Diaz lives in Mohave Valley, Arizona, where she has worked with the last speakers of Mojave and directed a language revitalization program. In a PBS interview, she spoke of the connection between writing and experience: “for me writing is kind of a way for me to explore why I want things and why I’m afraid of things and why I worry about things. And for me, all of those things represent a kind of hunger that comes with being raised in a place like this.”

This workshop is full. Check out our other poets!

Poetry Writing workshop with Jeri Theriault

jeri theriault

Jeri Theriault is a Maine poet and visual artist. She is the author of several poetry collections: Self-Portrait as Homestead (2023), Radost, my red, 2016), In the Museum of Surrender (2013), and the editor of Wait: Poems from the Pandemic (2021). Her poems and reviews appear in The Atlanta Review, Asheville Poetry Review, Plume, and many other publications. Recent awards include the 2023 Maine Arts Commission Literary Arts Fellowship, and the 2022 NORward Prize. Jeri lives in South Portland.

Poetry Writing workshop with Mihku Paul

mikhu paul

Mihku Paul is a Wolastoqey writer and visual artist born and raised on a wild Maine river. She is an enrolled member of Kingsclear First Nations and a graduate of the Stonecoast MFA program and her poetry has appeared in multiple anthologies, including Dawnland Voices, POEISIS, Atlantic Vernacular and both Wait: Poems from the Pandemic and Enough! Poems of Resistance and Protest (Littoral Books). Most recently she presented Msi-te Ktahkomiq Kintaqot (The Whole Earth Resounds) for Maine Conservation Voters Evening for the Environment. Forthcoming work will debut at the Maine Historical Society’s upcoming exhibit Notorious: Maine Crime in the Public Eye, 1690-1940 and a new anthology, Cape Cod to Nova Scotia: Art, Ecology, Poetry of the Gulf of Maine (2027). Mihku lives and works in Portland.
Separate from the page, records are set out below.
Lemma set_b_refcnt_live y b x r :
  core y = live_buf b x -> core (set_b_refcnt r y) = live_buf b (mklive (lv_buf x) r (lv_held x) (lv_data x)).
Proof. destruct y. unfold core, live_buf. cbn. intros H. by injection H as -> -> -> -> -> ->. Qed.
Lemma set_b_data_live y b x v :
  core y = live_buf b x -> core (set_b_data v y) = live_buf b (mklive (lv_buf x) (lv_ref x) (lv_held x) v).
Proof. destruct y. unfold core, live_buf. cbn. intros H. by injection H as -> -> -> -> -> ->. Qed.

Lemma live_refcnt s L b x : brep s L -> L !! b = Some x ->
  b_refcnt (get_buf s (lv_buf x)) = lv_ref x /\ b_data (get_buf s (lv_buf x)) = lv_data x /\
  b_blockno (get_buf s (lv_buf x)) = b /\ core (get_buf s (lv_buf x)) = live_buf b x.
Proof.
  intros R Hx. destruct (t_live _ _ _ _ _ (br_tab _ _ R) _ _ Hx) as (_ & _ & _ & _ & Hc & _).
  split_and!; [by apply (f_equal b_refcnt) in Hc|by apply (f_equal b_data) in Hc|
    by apply (f_equal b_blockno) in Hc|done].
Qed.

(** Storing into a live buffer. *)
Lemma store_run s L b x v :
  brep s L -> L !! b = Some x -> block_ok v ->
  brep (upd_buf (lv_buf x) (set_b_data v) s) (<[b := mklive (lv_buf x) (lv_ref x) (lv_held x) v]> L) /\
  bstep s (upd_buf (lv_buf x) (set_b_data v) s).
Proof.
  intros R Hx Hv. destruct (t_live _ _ _ _ _ (br_tab _ _ R) _ _ Hx) as (_ & Hr & _).
  assert (K : kq s (upd_buf (lv_buf x) (set_b_data v) s)) by (split; auto).
  split; [|by split]. eapply brep_live; try done. intros y. apply set_b_data_live.
Qed.

(** [bpin] and [bunpin], in any context where the cache's lock is free. *)
Lemma bpin_raw s e i : cpu_wf (syn s) -> lfree (syn s) Lbcache ->
  bpin i s e = Ok () (set_syn (touch (syn s)) (upd_buf i (fun x => set_b_refcnt (b_refcnt x + 1) x) s)) e.
Proof. intros. unfold bpin. kacq. kpure. rewrite (release_acq _ _ (syn s)) by done. done. Qed.
Lemma bunpin_raw s e i : cpu_wf (syn s) -> lfree (syn s) Lbcache ->
  bunpin i s e = Ok () (set_syn (touch (syn s)) (upd_buf i decref s)) e.
Proof. intros. unfold bunpin. kacq. kpure. rewrite (release_acq _ _ (syn s)) by done. done. Qed.

Lemma bunpin_run s L b x e :
  brep s L -> L !! b = Some x -> 1 < lv_ref x ->
  exists s', bunpin (lv_buf x) s e = Ok () s' e /\
    brep s' (<[b := mklive (lv_buf x) (lv_ref x - 1) (lv_held x) (lv_data x)]> L) /\
    bstep s s' /\ disk s' = disk s.
Proof.
  intros R Hx Hr. pose proof (br_quiet _ _ R) as Q.
  eexists. split; [apply bunpin_raw; eauto with xv6; apply quiet_lfree; [done|in_static]|].
  destruct (t_live _ _ _ _ _ (br_tab _ _ R) _ _ Hx) as (_ & _ & Hd & _).
  match goal with |- brep ?t _ /\ _ => assert (K : kq s t) by (by apply kq_intro) end.
  split_and!; [|by split|done]. eapply brep_live; try done; [lia|].
  intros y Hy. unfold decref. apply (f_equal b_refcnt) in Hy as Hry. cbn in Hry. rewrite Hry.
  by apply set_b_refcnt_live.
Qed.

Lemma bpin_run s L b x e :
  brep s L -> L !! b = Some x ->
  exists s', bpin (lv_buf x) s e = Ok () s' e /\
    brep s' (<[b := mklive (lv_buf x) (lv_ref x + 1) (lv_held x) (lv_data x)]> L) /\
    bstep s s' /\ disk s' = disk s.
Proof.
  intros R Hx. pose proof (br_quiet _ _ R) as Q.
  eexists. split; [apply bpin_raw; eauto with xv6; apply quiet_lfree; [done|in_static]|].
  destruct (t_live _ _ _ _ _ (br_tab _ _ R) _ _ Hx) as (_ & Hr & Hd & _).
  match goal with |- brep ?t _ /\ _ => assert (K : kq s t) by (by apply kq_intro) end.
  split_and!; [|by split|done]. eapply brep_live; try done; [lia|].
  intros y Hy. cbn beta. apply (f_equal b_refcnt) in Hy as Hry. cbn in Hry. rewrite Hry.
  by apply set_b_refcnt_live.
Qed.

(** ** Initialisation *)

(** Linking one buffer in front of the others. *)
Lemma binit_one_run s e b l :
  NoDup (HEAD :: b :: l) -> length (bufs s) = S HEAD -> (b < HEAD)%nat ->
  (forall j, j ∈ HEAD :: l -> (j < S HEAD)%nat) -> links s l ->
  exists s', binit_one b s e = Ok () s' e /\ links s' (b :: l) /\ length (bufs s') = S HEAD /\
    (forall j, core (get_buf s' j) = core (get_buf s j)) /\
    slocks s' = <[SLbuf b := mksleeplock "buffer" false 0]> (slocks s) /\
    locks (syn s') = <[Lsleep (SLbuf b) := mkspinlock "sleep lock" false None]> (locks (syn s)).
Proof.
  intros Hnd Hlen Hb Hmem Hl.
  destruct (push_front_run s b l Hnd Hlen Hb Hmem Hl) as (Hf & Hlen' & Hc & bs & Hbs).
  exists (set_bufs bs (upd_slock (SLbuf b) (mksleeplock "buffer" false 0)
    (upd_lock (Lsleep (SLbuf b)) (fun _ => mkspinlock "sleep lock" false None) s))).
  assert (Hg : forall j, get_buf (push_front b s) j = default zero_buf (bs !! j)).
  { intros j. unfold get_buf. by rewrite Hbs. }
  split_and!; [|..|done|done].
  - unfold binit_one, initsleeplock, initlock, bufget, set_next, set_prev. kpure.
    unfold push_front in Hbs. apply (f_equal bufs) in Hbs. cbn in Hbs.
    apply Ok_eq; [done|]. kext. exact Hbs.
  - eapply linked_ext; [..|exact Hf]; intros j _; cbn beta; by rewrite Hg.
  - rewrite Hbs in Hlen'. cbn in Hlen'. cbn. congruence.
  - intros j. rewrite <- Hc, Hg. done.
Qed.

End BufCache.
View her collaborative experimental film, Putep Qotatokot-te Elewestaq (The Whale was Speaking) also on Climate Change, which premiered at the Belfast Poetry Festival.

Book Fair Vendors

1:00 pm – 3:00 pm
Jewett Hall

Support small presses!

Two Poets / One Poem

1:45 pm – 2:45 pm
Farber Forum, Jewett Hall

A conversation about poetry and writing
with Dawn Potter and Betsy Sholl

Open Mic

3:00 pm – 4:00 pm
Danforth Gallery, Jewett Hall

All are welcome!

Evening Program and Keynote

4:00 pm – 6:00 pm
Farber Forum, Jewett Hall
and Online

The livestream link will be posted closer to the event date.

Music by UMA’s Jazz Trio, Indigo
Cami Jewett, vocals, piano, violin
Kurtis Levesque, guitar
James Ostergard, upright bass

  • Welcome | Dr. Ellen M. Taylor, Professor of English
  • Opening Remarks | Dr. Jen Cushman, UMA President
  • Plunkett Poetry Contest Winners | John McLaughlin
    • Maine High School Poets
    • University of Maine System Poets
  • Keynote Introduction | Dr. Ellen M. Taylor
  • Keynote Reading | Natalie Diaz

Reception with music, refreshments, and book signing to follow.